EXERCISE PROMPT — Retype every entry in its entirety, without alteration.
***** DATA IN THIS EXERCISE
(* ================================================================= *)
(** ** Application records *)

(** The dict built by both collectors: always the same seven keys.  A
    value that is [None] in Python is [None] here. *)
Record app : Type := mkApp {
  name : string;
  version : option string;
  publisher : option string;
  install_location : option string;
  exe_path : option string;
  app_id : option string;
  sources : list string
}.

(** The keys [_merge_apps] iterates over. *)
Inductive field : Type :=
  F_app_id | F_exe_path | F_version | F_publisher | F_install_location.

Definition merge_fields : list field :=
  [F_app_id; F_exe_path; F_version; F_publisher; F_install_location].

(** [d.get(field)] *)
Definition get (f : field) (d : app) : option string :=
  match f with
  | F_app_id => app_id d
  | F_exe_path => exe_path d
  | F_version => version d
  | F_publisher => publisher d
  | F_install_location => install_location d
  end.

(** [d[field] = v] *)
Definition set (f : field) (v : option string) (d : app) : app :=
  match f with
  | F_app_id =>
      mkApp (name d) (version d) (publisher d) (install_location d)
            (exe_path d) v (sources d)
  | F_exe_path =>
      mkApp (name d) (version d) (publisher d) (install_location d)
            v (app_id d) (sources d)
  | F_version =>
      mkApp (name d) v (publisher d) (install_location d)
            (exe_path d) (app_id d) (sources d)
  | F_publisher =>
      mkApp (name d) (version d) v (install_location d)
            (exe_path d) (app_id d) (sources d)
  | F_install_location =>
      mkApp (name d) (version d) (publisher d) v
            (exe_path d) (app_id d) (sources d)
  end.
**********
SOLUTION TO THIS TASK —
(* ================================================================= *)
(** ** Application records *)

(** The dict built by both collectors: always the same seven keys.  A
    value that is [None] in Python is [None] here. *)
Record app : Type := mkApp {
  name : string;
  version : option string;
  publisher : option string;
  install_location : option string;
  exe_path : option string;
  app_id : option string;
  sources : list string
}.

(** The keys [_merge_apps] iterates over. *)
Inductive field : Type :=
  F_app_id | F_exe_path | F_version | F_publisher | F_install_location.

Definition merge_fields : list field :=
  [F_app_id; F_exe_path; F_version; F_publisher; F_install_location].

(** [d.get(field)] *)
Definition get (f : field) (d : app) : option string :=
  match f with
  | F_app_id => app_id d
  | F_exe_path => exe_path d
  | F_version => version d
  | F_publisher => publisher d
  | F_install_location => install_location d
  end.

(** [d[field] = v] *)
Definition set (f : field) (v : option string) (d : app) : app :=
  match f with
  | F_app_id =>
      mkApp (name d) (version d) (publisher d) (install_location d)
            (exe_path d) v (sources d)
  | F_exe_path =>
      mkApp (name d) (version d) (publisher d) (install_location d)
            v (app_id d) (sources d)
  | F_version =>
      mkApp (name d) v (publisher d) (install_location d)
            (exe_path d) (app_id d) (sources d)
  | F_publisher =>
      mkApp (name d) (version d) v (install_location d)
            (exe_path d) (app_id d) (sources d)
  | F_install_location =>
      mkApp (name d) (version d) (publisher d) v
            (exe_path d) (app_id d) (sources d)
  end.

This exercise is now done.